**What this task involves:** Repeat exactly, and only, the lines below starting at the line that contains "pose proof (hinv_take" and ending at the line that contains "assert (h_step qp", inclusive of both.

### Data for the task ###

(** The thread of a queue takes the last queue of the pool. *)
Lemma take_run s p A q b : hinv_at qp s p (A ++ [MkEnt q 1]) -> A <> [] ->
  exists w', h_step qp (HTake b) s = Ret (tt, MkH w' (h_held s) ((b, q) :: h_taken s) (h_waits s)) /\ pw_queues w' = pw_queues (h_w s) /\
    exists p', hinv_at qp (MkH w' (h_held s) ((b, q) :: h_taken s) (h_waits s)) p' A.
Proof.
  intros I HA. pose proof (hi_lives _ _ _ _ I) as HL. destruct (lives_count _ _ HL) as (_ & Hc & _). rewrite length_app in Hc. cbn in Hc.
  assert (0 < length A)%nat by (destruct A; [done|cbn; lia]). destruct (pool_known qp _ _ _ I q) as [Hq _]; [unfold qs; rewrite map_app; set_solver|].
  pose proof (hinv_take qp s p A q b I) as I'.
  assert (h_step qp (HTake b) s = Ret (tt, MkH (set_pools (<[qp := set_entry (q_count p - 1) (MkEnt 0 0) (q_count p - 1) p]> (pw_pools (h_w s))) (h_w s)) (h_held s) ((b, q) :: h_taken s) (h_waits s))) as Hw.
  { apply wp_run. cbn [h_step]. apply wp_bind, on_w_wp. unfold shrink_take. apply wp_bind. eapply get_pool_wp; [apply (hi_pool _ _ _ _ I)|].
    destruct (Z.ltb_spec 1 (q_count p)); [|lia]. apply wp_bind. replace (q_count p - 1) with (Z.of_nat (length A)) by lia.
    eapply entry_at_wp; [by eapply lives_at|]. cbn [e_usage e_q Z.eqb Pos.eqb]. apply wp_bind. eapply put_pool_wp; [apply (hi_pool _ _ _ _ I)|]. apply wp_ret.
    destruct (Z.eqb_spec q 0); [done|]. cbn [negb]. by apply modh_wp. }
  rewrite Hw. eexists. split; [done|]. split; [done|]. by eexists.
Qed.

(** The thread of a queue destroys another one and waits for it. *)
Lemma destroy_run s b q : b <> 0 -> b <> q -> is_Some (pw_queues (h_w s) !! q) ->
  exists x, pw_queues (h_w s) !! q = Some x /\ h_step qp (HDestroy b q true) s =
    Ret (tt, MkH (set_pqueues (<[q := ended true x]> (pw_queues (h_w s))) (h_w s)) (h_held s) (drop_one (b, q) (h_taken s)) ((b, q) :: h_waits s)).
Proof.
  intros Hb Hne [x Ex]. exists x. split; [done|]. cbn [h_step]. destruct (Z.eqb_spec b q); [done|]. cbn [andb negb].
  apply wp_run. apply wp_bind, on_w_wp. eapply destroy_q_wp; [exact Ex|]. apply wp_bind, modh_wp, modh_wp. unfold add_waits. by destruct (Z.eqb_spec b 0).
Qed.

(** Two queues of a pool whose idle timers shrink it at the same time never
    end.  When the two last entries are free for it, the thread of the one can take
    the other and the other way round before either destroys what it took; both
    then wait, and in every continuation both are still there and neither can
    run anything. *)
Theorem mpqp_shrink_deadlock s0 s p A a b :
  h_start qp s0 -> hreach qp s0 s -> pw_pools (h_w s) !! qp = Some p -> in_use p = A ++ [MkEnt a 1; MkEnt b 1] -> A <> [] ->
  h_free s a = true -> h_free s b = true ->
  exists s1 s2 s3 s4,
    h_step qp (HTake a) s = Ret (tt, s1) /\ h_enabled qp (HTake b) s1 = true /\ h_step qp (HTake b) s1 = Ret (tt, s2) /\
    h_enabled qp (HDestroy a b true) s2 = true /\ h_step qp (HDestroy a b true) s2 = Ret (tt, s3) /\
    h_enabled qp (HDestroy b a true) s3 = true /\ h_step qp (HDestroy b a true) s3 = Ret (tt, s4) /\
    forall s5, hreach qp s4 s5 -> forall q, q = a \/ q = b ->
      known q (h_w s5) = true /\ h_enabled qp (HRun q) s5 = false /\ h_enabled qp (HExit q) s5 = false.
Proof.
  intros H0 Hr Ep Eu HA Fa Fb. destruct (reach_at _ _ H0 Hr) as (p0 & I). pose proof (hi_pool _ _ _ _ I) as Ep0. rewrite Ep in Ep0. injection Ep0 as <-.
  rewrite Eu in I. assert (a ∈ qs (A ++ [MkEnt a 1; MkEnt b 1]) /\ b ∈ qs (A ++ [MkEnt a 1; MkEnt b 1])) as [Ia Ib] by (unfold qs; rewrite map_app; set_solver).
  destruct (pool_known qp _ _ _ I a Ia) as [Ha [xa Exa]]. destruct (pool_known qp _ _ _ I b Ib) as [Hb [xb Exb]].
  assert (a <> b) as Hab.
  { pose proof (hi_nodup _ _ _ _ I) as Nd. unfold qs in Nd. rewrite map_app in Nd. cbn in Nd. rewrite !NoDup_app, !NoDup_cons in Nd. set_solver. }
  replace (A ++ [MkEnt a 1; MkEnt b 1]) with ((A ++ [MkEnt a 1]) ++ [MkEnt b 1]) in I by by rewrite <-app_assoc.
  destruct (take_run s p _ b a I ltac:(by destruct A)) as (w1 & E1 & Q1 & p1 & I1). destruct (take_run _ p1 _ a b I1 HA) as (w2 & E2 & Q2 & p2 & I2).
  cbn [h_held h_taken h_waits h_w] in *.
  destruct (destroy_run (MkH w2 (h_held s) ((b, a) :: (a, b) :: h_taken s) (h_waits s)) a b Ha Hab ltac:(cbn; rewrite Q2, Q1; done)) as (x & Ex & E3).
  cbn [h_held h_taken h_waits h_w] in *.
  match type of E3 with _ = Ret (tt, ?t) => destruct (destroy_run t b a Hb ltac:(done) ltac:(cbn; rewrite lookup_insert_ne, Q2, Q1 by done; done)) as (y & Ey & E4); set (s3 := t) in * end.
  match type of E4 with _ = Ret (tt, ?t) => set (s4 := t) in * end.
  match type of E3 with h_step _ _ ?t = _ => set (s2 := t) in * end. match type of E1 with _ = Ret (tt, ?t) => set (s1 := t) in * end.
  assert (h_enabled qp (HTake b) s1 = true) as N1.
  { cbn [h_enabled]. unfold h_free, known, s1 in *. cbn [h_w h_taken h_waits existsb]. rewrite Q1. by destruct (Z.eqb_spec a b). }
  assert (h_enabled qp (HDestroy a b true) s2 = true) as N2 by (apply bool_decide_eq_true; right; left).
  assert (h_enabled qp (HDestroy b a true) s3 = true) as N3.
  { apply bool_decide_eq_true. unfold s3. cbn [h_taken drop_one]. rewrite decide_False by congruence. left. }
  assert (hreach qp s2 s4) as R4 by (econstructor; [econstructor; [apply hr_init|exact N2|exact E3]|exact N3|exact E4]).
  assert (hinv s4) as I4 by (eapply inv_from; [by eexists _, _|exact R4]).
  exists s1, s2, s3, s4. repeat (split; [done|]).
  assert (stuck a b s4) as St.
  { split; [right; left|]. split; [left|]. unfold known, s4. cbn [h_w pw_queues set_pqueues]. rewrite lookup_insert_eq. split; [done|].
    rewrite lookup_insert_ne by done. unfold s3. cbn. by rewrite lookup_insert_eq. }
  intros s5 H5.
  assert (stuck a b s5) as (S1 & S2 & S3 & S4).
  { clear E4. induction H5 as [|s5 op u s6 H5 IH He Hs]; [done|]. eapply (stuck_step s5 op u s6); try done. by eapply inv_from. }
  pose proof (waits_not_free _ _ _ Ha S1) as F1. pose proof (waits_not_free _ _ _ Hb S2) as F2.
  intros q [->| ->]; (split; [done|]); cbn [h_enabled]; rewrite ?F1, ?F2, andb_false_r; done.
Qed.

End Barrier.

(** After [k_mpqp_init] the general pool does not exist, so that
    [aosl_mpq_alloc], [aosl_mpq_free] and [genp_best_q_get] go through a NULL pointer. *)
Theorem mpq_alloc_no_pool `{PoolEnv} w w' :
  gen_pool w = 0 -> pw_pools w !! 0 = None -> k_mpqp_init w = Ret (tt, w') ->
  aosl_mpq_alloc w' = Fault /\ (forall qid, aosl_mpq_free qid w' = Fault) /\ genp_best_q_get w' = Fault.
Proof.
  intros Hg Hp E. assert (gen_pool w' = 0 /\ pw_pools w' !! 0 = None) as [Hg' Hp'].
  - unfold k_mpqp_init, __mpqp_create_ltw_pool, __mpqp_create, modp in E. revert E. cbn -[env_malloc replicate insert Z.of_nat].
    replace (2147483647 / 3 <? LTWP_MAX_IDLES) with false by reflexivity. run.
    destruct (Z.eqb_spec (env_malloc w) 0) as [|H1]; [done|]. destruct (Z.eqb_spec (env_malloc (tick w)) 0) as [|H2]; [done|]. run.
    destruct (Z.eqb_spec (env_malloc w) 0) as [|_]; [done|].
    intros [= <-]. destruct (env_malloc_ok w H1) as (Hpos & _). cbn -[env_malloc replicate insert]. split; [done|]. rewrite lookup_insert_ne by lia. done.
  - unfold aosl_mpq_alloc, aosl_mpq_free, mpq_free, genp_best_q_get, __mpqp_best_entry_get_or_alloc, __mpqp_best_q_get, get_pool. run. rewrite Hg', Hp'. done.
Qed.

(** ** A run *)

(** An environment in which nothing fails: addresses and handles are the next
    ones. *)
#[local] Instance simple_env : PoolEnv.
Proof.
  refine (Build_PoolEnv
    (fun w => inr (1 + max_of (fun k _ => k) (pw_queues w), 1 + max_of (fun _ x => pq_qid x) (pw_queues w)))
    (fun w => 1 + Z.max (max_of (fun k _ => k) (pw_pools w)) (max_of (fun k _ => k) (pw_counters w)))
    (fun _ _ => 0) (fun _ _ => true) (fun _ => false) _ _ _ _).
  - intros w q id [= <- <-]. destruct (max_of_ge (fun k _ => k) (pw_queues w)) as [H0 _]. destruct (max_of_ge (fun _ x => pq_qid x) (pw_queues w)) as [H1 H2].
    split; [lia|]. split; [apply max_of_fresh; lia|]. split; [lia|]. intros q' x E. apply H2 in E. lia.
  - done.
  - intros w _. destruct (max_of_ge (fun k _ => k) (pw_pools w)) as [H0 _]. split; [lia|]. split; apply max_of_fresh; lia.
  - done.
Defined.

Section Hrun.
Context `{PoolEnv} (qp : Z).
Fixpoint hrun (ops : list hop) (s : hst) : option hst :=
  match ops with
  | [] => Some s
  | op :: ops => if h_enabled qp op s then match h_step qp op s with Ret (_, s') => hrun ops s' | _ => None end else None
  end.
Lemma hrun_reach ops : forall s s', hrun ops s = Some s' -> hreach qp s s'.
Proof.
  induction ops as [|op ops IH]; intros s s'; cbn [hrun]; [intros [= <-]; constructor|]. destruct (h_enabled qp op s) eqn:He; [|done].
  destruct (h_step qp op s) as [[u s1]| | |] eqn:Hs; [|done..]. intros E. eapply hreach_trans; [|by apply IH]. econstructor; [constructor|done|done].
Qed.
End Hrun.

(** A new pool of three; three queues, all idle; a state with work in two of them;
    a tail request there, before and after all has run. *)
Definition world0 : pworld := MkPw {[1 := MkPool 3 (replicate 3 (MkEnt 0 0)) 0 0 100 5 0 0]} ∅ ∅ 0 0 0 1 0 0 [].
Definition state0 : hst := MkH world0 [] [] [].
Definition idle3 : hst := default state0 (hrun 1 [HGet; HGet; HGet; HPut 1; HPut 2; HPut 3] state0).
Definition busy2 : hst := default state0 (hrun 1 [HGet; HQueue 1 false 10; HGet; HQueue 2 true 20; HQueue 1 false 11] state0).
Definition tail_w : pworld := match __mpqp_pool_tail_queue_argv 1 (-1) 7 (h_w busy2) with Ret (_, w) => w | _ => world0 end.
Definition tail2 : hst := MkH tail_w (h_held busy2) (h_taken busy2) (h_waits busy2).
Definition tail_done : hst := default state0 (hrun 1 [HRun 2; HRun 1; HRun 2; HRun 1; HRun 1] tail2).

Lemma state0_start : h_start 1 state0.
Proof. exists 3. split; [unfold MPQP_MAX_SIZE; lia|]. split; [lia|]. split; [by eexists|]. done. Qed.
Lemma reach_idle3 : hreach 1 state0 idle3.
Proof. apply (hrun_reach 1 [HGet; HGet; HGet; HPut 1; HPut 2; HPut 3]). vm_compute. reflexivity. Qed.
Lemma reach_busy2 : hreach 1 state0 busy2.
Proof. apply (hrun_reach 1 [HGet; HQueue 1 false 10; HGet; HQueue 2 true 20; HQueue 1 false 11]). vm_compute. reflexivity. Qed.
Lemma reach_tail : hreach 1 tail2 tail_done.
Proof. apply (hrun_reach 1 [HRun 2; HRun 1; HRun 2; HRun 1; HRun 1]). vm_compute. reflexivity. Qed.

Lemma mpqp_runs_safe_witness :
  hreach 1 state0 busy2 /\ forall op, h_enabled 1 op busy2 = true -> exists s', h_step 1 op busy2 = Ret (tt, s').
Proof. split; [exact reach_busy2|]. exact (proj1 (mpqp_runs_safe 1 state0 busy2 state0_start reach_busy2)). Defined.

###

**Your response:**
  pose proof (hinv_take qp s p A q b I) as I'.
  assert (h_step qp (HTake b) s = Ret (tt, MkH (set_pools (<[qp := set_entry (q_count p - 1) (MkEnt 0 0) (q_count p - 1) p]> (pw_pools (h_w s))) (h_w s)) (h_held s) ((b, q) :: h_taken s) (h_waits s))) as Hw.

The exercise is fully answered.